- [Task to carry out]:
Your task is to filter the entries and copy every line containing the string "dflt".

(Stored data entries)
(** A status reply that keeps the loop going. *)
Definition running_reply (id : string) : TaskStatusResponse := {|
  ts_ID := id; ts_Status := TaskStatusRunning; ts_Output := [];
  ts_Error := None; ts_FailureCode := None; ts_FailureMessage := None
|}.

Definition status_reply (id : string) (s : TaskStatus) (err : option string) : TaskStatusResponse := {|
  ts_ID := id; ts_Status := s; ts_Output := [];
  ts_Error := err; ts_FailureCode := None; ts_FailureMessage := None
|}.

(** The k-th lookup of [script], [dflt] past its end. *)
Definition scripted (script : list LookupResult) (dflt : LookupResult) (k : nat) : LookupResult :=
  match script !! k with Some r => r | None => dflt end.

(** A lookup reply that neither ends nor aborts the loop: RUNNING, or a
    transient failure of [GetTaskStatus]. *)
Definition keeps_polling (r : LookupResult) : Prop :=
  (exists st, r = LookupOk st /\ ts_Status st = TaskStatusRunning) \/
  (exists err, r = LookupErr err).

(** A poll world with instantaneous lookups replaying [script] (then
    RUNNING forever), whose first timeout check comes one nanosecond
    after [startTime]. *)
Definition run_env (script : list LookupResult) (cancel : option Z) : PollEnv := {|
  env_start := 1;
  env_cancel_at := cancel;
  env_lookup := scripted script (LookupOk (running_reply "t"));
  env_latency := fun _ => 0
|}.

(* ------------------------------------------------------------------ *)
(** ** The metering payload (metering client, buildMeteringPayload) *)

Record VideoGenerationResult := {
  vr_ID : string;
  vr_Status : TaskStatus;
  vr_OutputURLs : list string;
  vr_Duration : Z;
  vr_Model : string;
  vr_Error : option string;
  vr_FailureCode : option string;
  vr_Metadata : gmap string value  (* a nil map reads as the empty map *)
}.

(** [UsageMetadata]: an empty Go string is the empty [string]; a nil
    pointer is [None]; a nil [Custom] map is the empty map. *)
Record UsageMetadata := {
  OrganizationID : string;
  ProductID : string;
  TaskType : string;
  Agent : string;
  SubscriptionID : string;
  TraceID : string;
  ParentTransactionID : string;
  TraceType : string;
  TraceName : string;
  Environment : string;
  Region : string;
  RetryNumber : option Z;
  CredentialAlias : string;
  Subscriber : option (list (string * value));
  TaskID : string;
  ResponseQualityScore : option float64;
  Custom : gmap string value
}.

(** [for k, v := range m { if _, exists := payload[k]; !exists { payload[k] = v } }] *)
Definition merge_absent (payload m : gmap string value) : gmap string value :=
  map_fold (fun k v acc =>
              match acc !! k with
              | Some _ => acc
              | None => <[k := v]> acc
              end) payload m.

(** Lines 59-69. *)
Definition video_duration_seconds (md : gmap string value) : float64 :=
  match md !! "duration" with
  | Some (VInt dur) => float64_of_int dur
  | Some (VFloat dur) => dur
  | _ =>
      match md !! "durationSeconds" with
      | Some (VFloat dur) => dur
      | _ => float64_5
      end
  end.

(** Lines 51-57. *)
Definition stop_reason (status : TaskStatus) : string :=
  if String.eqb status TaskStatusFailed then "ERROR"
  else if String.eqb status TaskStatusCanceled then "CANCELLED"
  else "END".

(** The field-by-field [if x != "" { payload[k] = x }] of lines 108-157,
    in source order: [None] when the field is skipped. *)
Definition nonempty (key s : string) : string * option value :=
  (key, if String.eqb s "" then None else Some (VString s)).

Definition caller_entries (md : UsageMetadata) : list (string * option value) := [
  nonempty "organizationId" (OrganizationID md);
  nonempty "productId" (ProductID md);
  nonempty "taskType" (TaskType md);
  nonempty "agent" (Agent md);
  nonempty "subscriptionId" (SubscriptionID md);
  nonempty "traceId" (TraceID md);
  nonempty "parentTransactionId" (ParentTransactionID md);
  nonempty "traceType" (TraceType md);
  nonempty "traceName" (TraceName md);
  nonempty "environment" (Environment md);
  nonempty "region" (Region md);
  ("retryNumber", option_map VInt (RetryNumber md));
  nonempty "credentialAlias" (CredentialAlias md);
  ("subscriber", option_map VMap (Subscriber md));
  nonempty "taskId" (TaskID md);
  ("responseQualityScore", option_map VFloat (ResponseQualityScore md))
].

Definition set_entry (payload : gmap string value) (e : string * option value) : gmap string value :=
  match e.2 with
  | Some v => <[e.1 := v]> payload
  | None => payload
  end.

- [Written answer]:
(** The k-th lookup of [script], [dflt] past its end. *)
Definition scripted (script : list LookupResult) (dflt : LookupResult) (k : nat) : LookupResult :=
  match script !! k with Some r => r | None => dflt end.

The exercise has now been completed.